----- Records shown -----
(* ===== verification/Codec.v ===== *)
(** * Codec: codec.go and wire_error.go

    JSON encoding of argument tuples, and the typed error that crosses the wire
    next to its text. The arguments of a call are a nested pair [A * (A' * unit)]
    of values with a [GoJson] instance, by the class [Args]. *)

From S2P Require Import Prelude Text Json Encoding Env Sample Errors.

Section codec.
Context `{Env}.

(* ---------------------------------------------------------------- *)
(** ** codec.go *)

Definition Marshal {A} `{GoJson A} (v : A) : result bytes :=
  match to_json v with
  | Ok j => Ok (print j)
  | Err text => Err (Foreign text)
  end.

(** The whole text is scanned before any of it is decoded. *)
Definition Unmarshal {A} `{GoJson A} (data : bytes) (v : A) : result A :=
  match parse data with
  | None => Err (JsonSyntaxError data)
  | Some j =>
      match from_json false j v with
      | Some v => Ok v
      | None => Err (JsonTypeError (json_type_text A _ false data))
      end
  end.

(** A tuple of arguments: the JSON values of [vals ...any], and the decoding
    of raw values into the destinations, from position [index] on. *)
Class Args (T : Type) := {
  arity : nat;
  args_zero : T;
  args_json : T -> list (res bytes json);
  decode_dst : Z -> list RawMessage -> T -> result T
}.

#[global] Instance args_nil : Args unit := {|
  arity := 0;
  args_zero := tt;
  args_json _ := [];
  decode_dst _ _ dst := Ok dst
|}.

#[global] Instance args_cons {A T} `{GoJson A} `{Args T} : Args (A * T) := {|
  arity := S arity;
  args_zero := (zero, args_zero);
  args_json '(v, vs) := to_json v :: args_json vs;
  decode_dst index raw '(v, vs) :=
    match raw with
    | [] => Ok (v, vs)
    | r :: raw =>
        let? v := map_err (wrap (B "transport: decode arg " ++ format_int index ++ B ": "))
                    (Unmarshal (raw_text r) v) in
        let? vs := decode_dst (index + 1) raw vs in
        Ok (v, vs)
    end
|}.

(** [Marshal(vals)]: a nil slice of arguments is null. *)
Definition encodeArgs {T} `{Args T} (vals : T) : result bytes :=
  match args_json vals with
  | [] => Ok (print JNull)
  | js =>
      match all_ok js with
      | Ok js => Ok (print (JArr js))
      | Err text => Err (Foreign text)
      end
  end.

Definition decodeArgs {T} `{Args T} (data : bytes) (dst : T) : result T :=
  let? raw := map_err (wrap (B "transport: decode args: ")) (Unmarshal data (zero : list RawMessage)) in
  if decide (length raw <> arity)
  then Err (ArgCountError (Z.of_nat arity) (Z.of_nat (length raw)))
  else decode_dst 0 raw dst.

(* ---------------------------------------------------------------- *)
(** ** wire_error.go *)

Definition wireErrorKindBudget : bytes := B "budget".

Record wireError := { Kind : bytes; Data : RawMessage }.

#[global] Instance wireError_json : GoJson wireError := {|
  zero := {| Kind := []; Data := Raw [] |};
  to_json w :=
    let? data :=
      match raw_text (Data w) with
      | [] => Ok []
      | _ => let? j := to_json (Data w) in Ok [(B "data", j)]
      end in
    Ok (JObj ((B "kind", JStr (Kind w)) :: data));
  from_json strict :=
    decode_struct strict [
      typed_field (B "kind") Kind (fun k w => {| Kind := k; Data := Data w |});
      typed_field (B "data") Data (fun d w => {| Kind := Kind w; Data := d |})]
|}.

(** nil is the empty payload. *)
Definition encodeWireError (err : error) : bytes :=
  match as_budget err with
  | None => []
  | Some budget =>
      match Marshal budget with
      | Err _ => []
      | Ok data =>
          match Marshal {| Kind := wireErrorKindBudget; Data := Raw data |} with
          | Err _ => []
          | Ok payload => payload
          end
      end
  end.

Definition decodeWireError (payload message : bytes) : error :=
  if decide (length payload = 0%nat) then remoteError message
  else
    match Unmarshal payload (zero : wireError) with
    | Err _ => remoteError message
    | Ok wire =>
        if decide (Kind wire = wireErrorKindBudget) then
          match Unmarshal (raw_text (Data wire)) (zero : Budget) with
          | Ok budget => BudgetError budget
          | Err _ => remoteError message
          end
        else remoteError message
    end.

(* ---------------------------------------------------------------- *)
(** ** Lemmas *)

Lemma Unmarshal_print {A} `{GoJson A} j (v old : A) :
  wf_json j -> (depth j <= max_depth)%N -> from_json false j old = Some v ->
  Unmarshal (print j) old = Ok v.
Proof. intros Hwf Hd Hj. unfold Unmarshal. by rewrite parse_print, Hj. Qed.

(** [json.Unmarshal] undoes [json.Marshal] on the values JSON carries. *)
Lemma Unmarshal_Marshal {A} `{GoJson A} (v : A) :
  lossless v -> exists data, Marshal v = Ok data /\ Unmarshal data zero = Ok v.
Proof.
  intros (j & Hj & Hwf & Hd & Hv). exists (print j). unfold Marshal. rewrite Hj.
  split; [done|]. apply Unmarshal_print; [done|lia|done].
Qed.

Lemma depth_arr js : Forall (fun j => depth j < max_depth)%N js -> (depth (JArr js) <= max_depth)%N.
Proof.
  intros Hd. cbn. enough (foldr (fun j d => N.max (depth j) d) 0%N js < max_depth)%N by lia.
  induction Hd; cbn; [done|lia].
Qed.

(** The tuples JSON carries unchanged, position by position. *)
Class ArgsLaws (T : Type) `{Args T} := {
  args_lossless : T -> Prop;
  args_round_trip v :
    args_lossless v ->
    exists js, all_ok (args_json v) = Ok js /\ length js = arity
      /\ Forall wf_json js /\ Forall (fun j => depth j < max_depth)%N js
      /\ forall index, decode_dst index (map (fun j => Raw (print j)) js) args_zero = Ok v
}.

#[global] Program Instance args_nil_laws : ArgsLaws unit := {| args_lossless _ := True |}.
Next Obligation. intros [] _. by exists []. Qed.

#[global] Program Instance args_cons_laws {A T} `{GoJson A} `{ArgsLaws T} : ArgsLaws (A * T) :=
  {| args_lossless v := lossless v.1 /\ args_lossless v.2 |}.
Next Obligation.
  intros A T ? ? ? [v vs] [(j & Hj & Hwf & Hd & Hv) Hvs]. cbn in *.
  destruct (args_round_trip vs Hvs) as (js & Hjs & Hlen & Hwfs & Hds & Hdec).
  exists (j :: js). cbn. rewrite Hj. cbn. rewrite Hjs. cbn.
  split_and!; [done|by rewrite Hlen|by constructor|by constructor|].
  intros index. rewrite (Unmarshal_print j v) by (done || lia). cbn. by rewrite Hdec.
Qed.

Lemma raw_list js :
  mapM (fun j => from_json (A := RawMessage) false j zero) js = Some (map (fun j => Raw (print j)) js).
Proof. induction js as [|j js IH]; [done|]. cbn in *. by rewrite IH. Qed.

Lemma decodeArgs_print {T} `{Args T} js (dst : T) :
  Forall wf_json js -> Forall (fun j => depth j < max_depth)%N js -> length js = arity ->
  decodeArgs (print (JArr js)) dst = decode_dst 0 (map (fun j => Raw (print j)) js) dst.
Proof.
  intros Hwf Hd Hlen. unfold decodeArgs.
  rewrite (Unmarshal_print (JArr js) (map (fun j => Raw (print j)) js));
    [|by constructor|by apply depth_arr|apply raw_list].
  cbn -[decide]. rewrite length_map, decide_False by (intros []; done). done.
Qed.

(** The wire error that carries the text of [j] survives the wire. *)
Lemma wireError_round_trip j :
  wf_json j -> (depth j < max_depth)%N ->
  let w := {| Kind := wireErrorKindBudget; Data := Raw (print j) |} in
  exists payload, Marshal w = Ok payload /\ payload <> [] /\ Unmarshal payload zero = Ok w.
Proof.
  intros Hwf Hd w. set (wj := JObj [(B "kind", JStr wireErrorKindBudget); (B "data", j)]).
  assert (to_json w = Ok wj) as Hw.
  { cbn -[parse print]. destruct (print_head j Hwf) as (c & t & Et & _). rewrite Et.
    cbn -[parse print]. rewrite <-Et, parse_print by (done || lia). done. }
  assert (wf_json wj) as Hwf' by (unfold wj; wf_json).
  exists (print wj). split_and!.
  - unfold Marshal. by rewrite Hw.
  - by destruct (print_head wj Hwf') as (? & ? & -> & _).
  - apply Unmarshal_print; [done| |].
    + change (depth wj) with (1 + N.max 0 (N.max (depth j) 0))%N. lia.
    + cbn -[find_field print]. by decode_fields.
Qed.

Lemma args_cross {T} `{!Args T, !ArgsLaws T} (vals : T) :
  args_lossless vals ->
  exists data, encodeArgs vals = Ok data /\ decodeArgs data args_zero = Ok vals.
Proof.
  intros Hv. destruct (args_round_trip vals Hv) as (js & Hjs & Hlen & Hwf & Hd & Hdec).
  unfold encodeArgs. destruct (args_json vals) as [|r rs] eqn:Er.
  - exists (print JNull). split; [done|]. cbn in Hjs. simplify_eq.
    rewrite <-(Hdec 0). unfold decodeArgs.
    rewrite (Unmarshal_print JNull []) by (constructor || done). cbn -[decide] in *.
    rewrite decide_False by (rewrite Hlen; tauto). done.
  - rewrite <-Er, Hjs in *. eexists. split; [done|]. by rewrite decodeArgs_print.
Qed.

(** How an error of the far side arrives. *)
Definition crossing (err : error) : error :=
  match as_budget err with
  | Some b => BudgetError b
  | None => remoteError (Error err)
  end.

Lemma wire_error_crosses err :
  (forall b, as_budget err = Some b -> lossless b) ->
  decodeWireError (encodeWireError err) (Error err) = crossing err.
Proof.
  intros Hb. unfold crossing, encodeWireError. destruct (as_budget err) as [b|]; [|done].
  destruct (Hb b eq_refl) as (j & Hj & Hwf & Hd & Hv).
  assert (Marshal b = Ok (print j)) as -> by (unfold Marshal; by rewrite Hj).
  destruct (wireError_round_trip j Hwf Hd) as (payload & -> & Hne & Hu).
  unfold decodeWireError. rewrite decide_False by (by destruct payload).
  rewrite Hu. cbn -[decide print]. rewrite decide_True by done.
  by rewrite (Unmarshal_print j b) by (done || lia).
Qed.
End codec.

(** Shows that a tuple is lossless from its positions. *)
Ltac lossless_args :=
  repeat first [exact I
               | split; [first [assumption | by apply lossless_string | by apply lossless_int]|]].

(* ------------------------------------------------------------------ *)
(** ** Theorems *)

(** C9. The two halves of the wire codec agree: a tuple of arguments that JSON
    carries unchanged is encoded, and [decodeArgs] reads the same tuple back,
    for every number of arguments (the empty tuple, sent as null, included). *)
Theorem decode_encode_args `{E : Env} {T} `{!Args T, !ArgsLaws T} (vals : T) :
  args_lossless vals ->
  exists data, encodeArgs vals = Ok data /\ decodeArgs data args_zero = Ok vals.
Proof. apply args_cross. Qed.

(** [decodeArgs] is fail-closed on arity: a payload it decodes into at least
    one destination is the JSON array of exactly as many elements. *)
Theorem decodeArgs_arity `{E : Env} {T} `{!Args T} (data : bytes) (dst v : T) :
  (0 < arity (T := T))%nat -> decodeArgs data dst = Ok v ->
  exists l, parse data = Some (JArr l) /\ length l = arity.
Proof.
  intros Hpos. unfold decodeArgs, Unmarshal.
  destruct (parse data) as [[| | | |l|]|]; cbn -[decide]; try done.
  - intros. case_decide; [done|]. cbn in *. lia.
  - change (mapM _ l) with (mapM (fun j => from_json (A := RawMessage) false j zero) l).
    rewrite raw_list. cbn -[decide]. rewrite length_map. case_decide as Hl; [done|].
    intros _. exists l. split; [done|]. destruct (decide (length l = arity)); tauto.
Qed.

(** A payload with another number of arguments is refused with the counts,
    whatever the arguments are. *)
Theorem decodeArgs_count_error `{E : Env} {T} `{!Args T} (data : bytes) (l : list json) (dst : T) :
  parse data = Some (JArr l) -> length l <> arity (T := T) ->
  decodeArgs data dst = Err (ArgCountError (Z.of_nat (arity (T := T))) (Z.of_nat (length l))).
Proof.
  intros Hp Hl. unfold decodeArgs, Unmarshal. rewrite Hp. cbn -[decide].
  change (mapM _ l) with (mapM (fun j => from_json (A := RawMessage) false j zero) l).
  rewrite raw_list. cbn -[decide]. by rewrite length_map, decide_True.
Qed.

(** C29. A domain error crosses the wire: the budget error anywhere in its chain
    arrives as the same typed error, and every other error as a remote error
    with the same text. *)
Theorem wire_error_round_trip `{E : Env} (err : error) :
  (forall b, as_budget err = Some b -> lossless b) ->
  decodeWireError (encodeWireError err) (Error err)
  = match as_budget err with
    | Some b => BudgetError b
    | None => remoteError (Error err)
    end.
Proof. apply wire_error_crosses. Qed.

(* ------------------------------------------------------------------ *)
(** ** Witnesses *)

#[local] Existing Instance sample_env.

Lemma decode_encode_args_witness :
  exists data,
    encodeArgs (T := bytes * (Z * unit)) (B "facts/x", (3, tt)) = Ok data
    /\ decodeArgs (T := bytes * (Z * unit)) data args_zero = Ok (B "facts/x", (3, tt)).
Proof.
  apply (decode_encode_args (T := bytes * (Z * unit)) (B "facts/x", (3, tt))).
  split; [apply lossless_string; utf8|]. split; [by apply lossless_int|exact I].
Defined.

Lemma decodeArgs_arity_witness :
  exists l, parse (B "[3]") = Some (JArr l) /\ length l = arity (T := Z * unit).
Proof.
  apply (decodeArgs_arity (T := Z * unit) (B "[3]") (0, tt) (3, tt));
    [cbn; lia|vm_refl].
Defined.

Lemma decodeArgs_count_error_witness :
  decodeArgs (T := Z * (Z * unit)) (B "[3]") args_zero = Err (ArgCountError 2 1).
Proof.
  refine (decodeArgs_count_error (T := Z * (Z * unit)) (B "[3]") [JNum (B "3")] args_zero _ _);
    [vm_refl|cbn; lia].
Defined.

Definition sample_budget_error : error :=
  wrap (B "record: ") (BudgetError {| b_key := B "facts/x"; b_runes := 900; b_limit := 400 |}).

Lemma sample_budget_lossless (b : sample_budget) :
  Utf8 (b_key b) -> is_int64 (b_runes b) = true -> is_int64 (b_limit b) = true -> lossless b.
Proof.
  destruct b as [k r l]. intros Hk Hr Hl. eexists. split; [reflexivity|]. split_and!.
  - cbn in *. wf_json.
  - done.
  - intros strict. cbn -[find_field format_int parse_int] in *. decode_fields. done.
Qed.

Lemma wire_error_round_trip_witness :
  decodeWireError (encodeWireError sample_budget_error) (Error sample_budget_error)
  = BudgetError {| b_key := B "facts/x"; b_runes := 900; b_limit := 400 |}.
Proof.
  apply (wire_error_round_trip sample_budget_error).
  intros b [= <-]. apply sample_budget_lossless; [utf8|reflexivity|reflexivity].
Defined.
-----
▶ _Your assignment_
Lines with the word "Hlen": how many appear in the data? State only the number.

▶ _Solved exercise_
5